The Philosophy of Exclusion

By the end of his talk hosted by the Anscombe society last Friday, Alexander Pruss laid out a vision of sexual ethics and marital norms far more insidious than his unassuming tone suggests.

Baylor Professor Alexander Pruss is a sincere man and an articulate speaker. A Christian theologist and philosopher, he does not raise his voice or invoke fire and brimstone—those are the crude tools of a bygone age. He relies instead on banal assertions and charming anecdotes to work towards his larger argument. The pace of his speech is deliberate, his ethos, pathos and logos are all in the right places. And yet, by the end of his talk, hosted by the Anscombe society last Friday, Alexander Pruss laid out a vision of sexual ethics and marital norms far more insidious than his unassuming tone suggests.

Professor Alexander Pruss. Credits to Baylor University

Professor Alexander Pruss. Credits to Baylor University

It is no accident that Pruss must be measured in his presentation of those once universally-held social values on love, marriage and sex. In the last few decades, rapid progress in social attitudes has shifted the burden onto conservatives to defend their increasingly unpopular beliefs on topics like premarital sex, contraception and most prominently, same-sex marriage. Other popular Christian intellectuals like Princeton Professor Robert George have responded by shrouding their religious views in a secular cloak and attempting to justify their views on the grounds of philosophy and policy analysis. Pruss is more straightforward about the source of his views and more hesitant to prescribe policy solutions, but at the core, their arguments coincide. In fact, George described Pruss’s latest book as “quite simply the best work on Christian sexual ethics that I have seen.”

The crux of this conception of sexual ethics is that marriage is an institution designed to enshrine a particular form of love—erotic love—which can only be realized through the “one body union” formed during coitus, and which is unique in its potential to create offspring. During his talk, Pruss was careful to acknowledge other forms of love and intimacy, but contrasted them to the unique act of heterosexual intercourse and its implications for marriage: the most thorough union of bodies demands an equally thorough union of souls. According to this worldview, coitus is exceptional due to its potential to create children (regardless of whether the couple is actually fertile), and marriage is inextricably bound to this procreative act.
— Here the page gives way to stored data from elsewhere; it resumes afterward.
(** * The dataset analytics engine, embedded and verified

    The development follows the source units that carry the
    analytics logic of the dashboard:

    - the aggregation worker ([self.onmessage], the grouping, aggregation,
      sorting and truncation pipeline),
    - the data context ([calculateMetricsFromData], the summary computer),
    - the overview component ([pickQuickColumns], [buildHistogram],
      [pearson], [buildCorrelation], [computeQualityScore],
      [buildCategoryCounts], [sortRows], the progress bar),
    - the visualizations component ([chartStateReducer], [isEqual], the
      initial axes and the exchange with the worker),
    - the backend configuration ([loadEnvFromFile]).

    JavaScript numbers are IEEE 754 binary64 values and are modelled by
    Rocq's primitive floats; counters that only ever hold array lengths are
    kept as [nat] and converted where the code does arithmetic on them.
    Functions of the ECMAScript runtime whose full definition is outside this
    repository (number formatting and parsing, locale collation) are the
    fields of the class [JsRuntime], and the engine's bound on the arguments
    of one call is the class [JsLimits]: every general theorem holds for any
    implementation of them. Where the language leaves a result to the
    implementation (the order [Array.prototype.sort] gives under a
    comparator that is not consistent), statements are made under the
    proviso that excludes the case. *)

From Stdlib Require Import ZArith NArith List String Ascii Bool Lia Floats Zpower.
From Stdlib Require Import Sorted Permutation DecimalString QArith Qround Qminmax.
Import ListNotations.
Having a narrow view of marriage is fine for conservative members of a religion; religions have the right to extreme and sometimes narrow views on a whole host of issues. The problem comes when intellectuals like George and others conflate this Christian conception of marriage with the civil institution that exists in modern society—and when they use corresponding religious arguments in the public sphere. It is true that until recently, marriage in the US coincided with the Christian model in being defined heteronormatively, but the parallels stop there. Marriage in the US is not tied to sex and reproduction in the same way as in Pruss’s world. There is undeniably a very strong correlation between the two, but sex legally occurs outside of marriage, and marriages have never had a legal burden to contain sex or produce children (if they did, we might have needed a Game of Thrones style bedding ceremony after the reception!). Thus, an acceptance of same-sex marriage does not imply the dangerous ontological restructuring of the institution that George (and presumably Pruss) would have us think. The only real threat presented by this exciting expansion of civil rights is to those who look to society for reaffirmation of their prejudicial beliefs.
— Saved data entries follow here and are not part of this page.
(** Whatever dtype the filled column gets, its cells are the filled
    cells. *)
Lemma cells_fill_col (c : column) : cells (fill_col c) = map fill_cell (cells c).
Proof.
  destruct c as [vals | vals]; unfold fill_col.
  - simpl. rewrite !map_map. apply map_ext. intros x. unfold fill_cell. simpl.
    destruct (is_nan x); reflexivity.
  - cbv zeta. cbn [cells].
    destruct (map fill_cell vals) as [ | c filled] eqn:E; [ reflexivity | ].
    destruct (forallb is_number (c :: filled)) eqn:En; [ | reflexivity ].
    cbn [cells]. apply numbers_as_cells, En.
Qed.

Lemma fill_cell_id (l : list cell) :
  Forall (fun c => isnull c = false) l -> map fill_cell l = l.
Proof.
  induction 1 as [ | c l Hc _ IH]; simpl.
  - reflexivity.
  - unfold fill_cell at 1. rewrite Hc, IH. reflexivity.
Qed.

(** The index of the prepared table: no label equal to an earlier one,
    when no gene name is missing. *)
Lemma prepared_index_distinct (exprs : RawFrame) :
  Forall (fun c => isnull c = false) (cells (snd (first exprs))) ->
  Props.distinct_labels (cells (snd (first (Spec.prepared exprs)))).
Proof.
  intros Hnn. unfold Spec.prepared.
  set (l := cells (snd (first exprs))) in *.
  set (f := if existsb id (duplicated l)
            then keep_rows (map negb (duplicated l)) exprs else exprs).
  assert (Hf : cells (snd (first f)) = keep (map negb (duplicated l)) l).
  { unfold f. destruct (existsb id (duplicated l)) eqn:E.
    - simpl. apply cells_keep_col.
    - symmetry. apply keep_all; [ exact E | apply duplicated_from_length ]. }
  assert (Hdist : Props.distinct_labels (cells (snd (first f)))).
  { rewrite Hf. apply (duplicated_from_distinct [] l). }
  assert (Hnn' : Forall (fun c => isnull c = false) (cells (snd (first f)))).
  { rewrite Hf. apply keep_Forall, Hnn. }
  destruct (has_null f).
  - simpl. rewrite cells_fill_col, cells_keep_col.
    rewrite fill_cell_id by (apply keep_Forall, Hnn').
    apply keep_StronglySorted, Hdist.
  - exact Hdist.
Qed.
(** * jackal-bot: extraction, ranking, caching and plain-table rendering of bond records

    A shallow embedding of [top_bonds.py], of the cache of
    [telegram_bonds_bot.py] and of the width computation shared by
    [top_bonds.print_table] and [bonds_scheduler.get_bonds_data], followed by
    the properties the specification states about them.

    Python values are modelled as follows.
    - [str] is a list of Unicode code points ([pystr]); literals are written
      as UTF-8 text and decoded by [u].
    - [float] is IEEE binary64, as [SpecFloat.spec_float] with precision 53
      and maximal exponent 1024.
    - [int] is [Z]; list indices and lengths are [nat], converted where the
      source compares them with an [int].
    - the bond [dict] built by [get_top_yield_bonds] is a record with one field
      per key; the two keys that are set only for a future offer date are
      optional fields.
    - [None] results are [option] or, where the source prints different
      messages before returning [None], a sum with the reason.

    What lies outside the program is an argument: the text of the page that
    the request returns, the day [datetime.date.today()] reports, the
    reading of [time.time()], and what a fetch returns to the cache.  Output
    written with [print] is left out, except that each message printed before
    a [return None] has a constructor of its own.

    [int] and [float] of a text follow CPython 3.11: the white space and
    the decimal digits of Unicode 14.0 are brought to ASCII first, and the
    parsers skip the C white space only.  One limit of the model of the
    Python library: [sorted] is an insertion sort, which agrees with
    Python's on every list whose keys [<] orders, that is, whenever no key
    is NaN. *)

From Stdlib Require Import ZArith NArith List String Ascii Bool Lia.
From Stdlib.Strings Require Import Byte.
From Stdlib Require Import SpecFloat Sorted Permutation DecimalString.
From stdpp Require Import base list gmap strings sorting.
Import ListNotations.

Local Open Scope Z_scope.

(** ** Python strings *)

Module PyStr.

Definition char := N.
Definition pystr := list char.

(** UTF-8 decoding of a literal: one code point per character. *)
Definition utf8_step (st : nat * N * list N) (b : N) : nat * N * list N :=
  let '(k, acc, out) := st in
  match k with
  | S k' =>
      let acc' := (acc * 64 + b mod 64)%N in
      match k' with
      | O => (O, 0%N, acc' :: out)
      | _ => (k', acc', out)
      end
  | O =>
      if (b <? 128)%N then (O, 0%N, b :: out)
      else if (b <? 224)%N then (1%nat, (b mod 32)%N, out)
      else if (b <? 240)%N then (2%nat, (b mod 16)%N, out)
      else (3%nat, (b mod 8)%N, out)
  end.

Definition u (s : string) : pystr :=
  rev (snd (fold_left utf8_step
              (map Byte.to_N (list_byte_of_string s)) (O, 0%N, []))).

Definition chr (s : string) : char := hd 0%N (u s).

(** The double quote, which a literal cannot hold. *)
Definition dquote : char := 34%N.

Fixpoint pystr_eqb (a b : pystr) : bool :=
  match a, b with
  | [], [] => true
  | x :: a', y :: b' => (x =? y)%N && pystr_eqb a' b'
  | _, _ => false
  end.

(** [str.isspace] for one character: the characters [str.strip], [int],
    [float] and the pattern [\s] treat as white space. *)
Definition isspace (c : char) : bool :=
  ((9 <=? c) && (c <=? 13) || (28 <=? c) && (c <=? 32)
   || (c =? 133) || (c =? 160) || (c =? 5760)
   || (8192 <=? c) && (c <=? 8202)
   || (c =? 8232) || (c =? 8233) || (c =? 8239) || (c =? 8287)
   || (c =? 12288))%N.

Fixpoint lstrip (s : pystr) : pystr :=
  match s with
  | c :: s' => if isspace c then lstrip s' else s
  | [] => []
  end.

(** [s.strip()] *)
Definition strip (s : pystr) : pystr :=
  rev (lstrip (rev (lstrip s))).

Fixpoint startswith (p s : pystr) : bool :=
  match p, s with
  | [], _ => true
  | c :: p', x :: s' => (c =? x)%N && startswith p' s'
  | _ :: _, [] => false
  end.

(** [p in s] for strings *)
Fixpoint contains (p s : pystr) : bool :=
  startswith p s ||
  match s with
  | [] => false
  | _ :: s' => contains p s'
  end.

(** [s.replace(c, new)] for a one-character [c] *)
Definition replace (c : char) (new : pystr) (s : pystr) : pystr :=
  flat_map (fun x => if (x =? c)%N then new else [x]) s.

(** [s.split(c)] for a one-character separator: always at least one part. *)
Fixpoint split (c : char) (s : pystr) : list pystr :=
  match s with
  | [] => [[]]
  | x :: s' =>
      match split c s' with
      | p :: ps => if (x =? c)%N then [] :: p :: ps else (x :: p) :: ps
      | [] => [[x]]
      end
  end.

(** [s.ljust(w)] *)
Definition ljust (w : nat) (s : pystr) : pystr :=
  s ++ repeat 32%N (w - length s)%nat.

(** [sep.join(parts)] *)
Fixpoint join (sep : pystr) (parts : list pystr) : pystr :=
  match parts with
  | [] => []
  | [p] => p
  | p :: ps => p ++ sep ++ join sep ps
  end.

(** [l[:n]] for an [int] bound [n]: a negative [n] counts from the end. *)
Definition slice_to {A} (l : list A) (n : Z) : list A :=
  if 0 <=? n then take (Z.to_nat n) l
  else take (Z.to_nat (Z.of_nat (length l) + n)) l.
And in the end, that is what it comes down to. It doesn’t really matter to me what personal beliefs Alexander Pruss or Robert George or the Anscombe society members hold—there will always be those who are stuck in the regressive perspectives of a bygone era. I don’t think that these views make you a hateful person, and I know that Pruss and George have empathy for gay men and women. What is dangerous, however, is giving an intellectual justification to the people who are hateful—and there are many. In the United States, we may be nearing a more enlightened state if current trends continue, but news from India, Nigeria and Russia suggests that progress isn’t necessary occurring worldwide. Lending an intellectual air and a distinguished name to such discriminatory movements can do real harm to the persecuted individuals in those countries—and that matters.
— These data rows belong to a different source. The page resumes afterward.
(** Does the registry know the device? *)
Definition registered (dev : usb_device) : bool :=
  match lookup (idVendor dev) (idProduct dev) with
  | Some _ => true
  | None => false
  end.

(** The devices in the order [TemperCreateFromDeviceNumber] visits them:
    bus after bus, and on each bus device after device. *)
Definition enumeration (host : usb_host) : list usb_device :=
  flat_map devices (host_busses host).

(** The matching devices, in enumeration order. *)
Definition matching (devs : list usb_device) : list usb_device :=
  filter registered devs.

(** The match with number [k], counting from 0. *)
Definition select (ms : list usb_device) (k : Z) : option usb_device :=
  if k <? 0 then None else nth_error ms (Z.to_nat k).

(** The outcome of running a loop of the matcher from the world [w] with
    the counter at [n], when [ms] are the matching devices the loop visits:
    either the device with number [deviceNum - n] among them is handed to
    [TemperCreate], whose result is returned, or the loop ends with the
    counter advanced by the number of matches.  Up to there only stdout
    has changed. *)
Definition scan_outcome (host : usb_host) (deviceNum timeout' debug' : Z)
    (ms : list usb_device) (n : Z) (w : world)
    (out : (option Temper + Z) * world) : Prop :=
  match select ms (deviceNum - n) with
  | Some dev =>
      exists p w0,
        lookup (idVendor dev) (idProduct dev) = Some p
        /\ same_but_stdout w w0
        /\ out = (inl (fst (TemperCreate host dev timeout' debug' p w0)),
                  snd (TemperCreate host dev timeout' debug' p w0))
  | None =>
      exists w',
        same_but_stdout w w'
        /\ out = (inr (n + Z.of_nat (List.length ms)), w')
  end.
Lemma update_metrics_snoc now c m p r self :
  (0 < Config.STABILIZATION_WINDOW (config self))%Z ->
  exists older,
    metric_history (update_metrics pow_0_7 now c m p r self)
    = older ++ [mkSample now c m
                  (response_time_gauge (update_metrics pow_0_7 now c m p r self))].
Proof.
  intros Hw. unfold update_metrics. cbn [metric_history response_time_gauge].
  rewrite List.filter_app. cbn [List.filter timestamp].
  assert (Hkeep : Qltb (now - inject_Z (Config.STABILIZATION_WINDOW (config self)))
                       now = true).
  { apply Qltb_lt. rewrite Zlt_Qlt in Hw. change (inject_Z 0) with 0 in Hw. lra. }
  rewrite Hkeep. eexists. reflexivity.
Qed.


(** X19.  [auto_scale_node_pool] changes the count by one and stays
    inside the configured bounds: a scale-up asks for one more than the
    current count and never more than [MAX_REPLICAS]; a scale-down asks
    for one less and never less than [MIN_REPLICAS], and is taken only
    below 70% of both resource thresholds.  The configuration is never
    written. *)
Theorem scaling_decision_steps_by_one (now cpu_usage memory_usage pods_reading : Q)
    (self : AKS.AKSManager) :
  let cfg := AKS.config self in
  let current_pods := AKS.int pods_reading in
  let r := AKS.scaling_decision pow_0_7 now cpu_usage memory_usage pods_reading self in
  AKS.config r.2 = cfg
  /\ match r.1 with
     | AKS.ScaleUp new_count =>
         new_count = (current_pods + 1)%Z
         /\ (new_count <= Config.MAX_REPLICAS cfg)%Z
     | AKS.ScaleDown new_count =>
         new_count = (current_pods - 1)%Z
         /\ (Config.MIN_REPLICAS cfg <= new_count)%Z
         /\ cpu_usage < inject_Z (Config.CPU_SCALING_THRESHOLD cfg) * 0.7
         /\ memory_usage < inject_Z (Config.MEMORY_SCALING_THRESHOLD cfg) * 0.7
     | AKS.NoOp => True
     end.
Proof.
  cbv zeta. unfold AKS.scaling_decision.
  destruct (should_scale_up now _) as [up metrics].
  destruct (up && _)%bool eqn:Hup.
  - cbn [fst snd AKS.config]. split; [reflexivity|].
    apply andb_prop in Hup as [_ Hlt]. apply Z.ltb_lt in Hlt. split; lia.
  - destruct (_ && _ && _)%bool eqn:Hdown; cbn [fst snd AKS.config];
      (split; [reflexivity|]); [|exact I].
    apply andb_prop in Hdown as [Hd Hmem]. apply andb_prop in Hd as [Hmin Hcpu].
    apply Z.ltb_lt in Hmin. apply Qltb_lt in Hcpu, Hmem.
    split; [lia|]. split; [lia|]. split; assumption.
Qed.
(** A criterion that the engine model covers: the key is a name of SQL
    and a column of the table, and the value can be bound and is null or
    of the storage class of the column. *)
Definition criterion_ok (t : sqlite3.table) (kv : string * PyValue) : bool :=
  sqlite3.sql_name (fst kv) && bindable (snd kv)
  && match sqlite3.find_column (sqlite3.columns t) (fst kv) with
     | Some (_, col) => sqlite3.fits_column col (value_of (snd kv))
     | None => false
     end.

(** The database after [Tag(label='a').save()]: the key is null. *)
Definition tag_saved : sqlite3.connection :=
  snd (OrmModel.save (OrmModel.__init__ Tag [("label", PyStr "a")]) tag_db).

(** The database of the scenario: Ann and Bo saved. *)
Definition people_db : sqlite3.connection := snd (save_all [ann; bo] person_db).

(** A text that does not start with a word character closes the word
    read so far. *)
Definition closes (s : string) : Prop :=
  match s with
  | EmptyString => True
  | String c _ => sqlite3.ident_char c = false
  end.

(** The field is marked primary key. *)
Definition is_pk (item : string * OrmField) : bool := primary_key (snd item).

(** ** More examples, and records as they are read back *)

(** [Person] declared again with one more field. *)
Definition person_v2_dct : dict attribute :=
  person_dct ++ [("email", Field (OrmText false))].

Definition Person_v2 : class :=
  mk_class "Person" (OrmModelMeta.own_fields person_v2_dct) "person".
And aside from all policy implications, there are important questions within Christian theology evoked by this restrictive conception of marriage, some of which were touched on in the Question and Answer session following Pruss’s talk. Most immediately troubling is that tying romantic love and marriage to heterosexual intercourse—while at the same time presenting marriage as a fundamental Christian experience—inherently bars a substantial population of people from fulfilling this central aspect of the faith and thus from being good Christians. The question of why a just God would create people who are incapable of living a Christian life is seemingly problematic. When I posed it to Pruss after the lecture, he weighed it carefully before lumping the conundrum with the equally unsolved Christian problem of evil and promising to look into the both of them. I’m sure that gay and transgender Christians will join me in looking forward to his next book for clarification.

Daniel Teehan is a sophomore from Brooklyn, NY with academic interests ranging from Cognitive Science, Religion, and Philosophy, to Arabic, History, and Near Eastern Studies, to Comparative Literature, Creative Writing, and Journalism; he is extremely undeclared. In his free time, he enjoys writing about reading, reading about rights, watching fantasy TV, and fantasizing about social justice.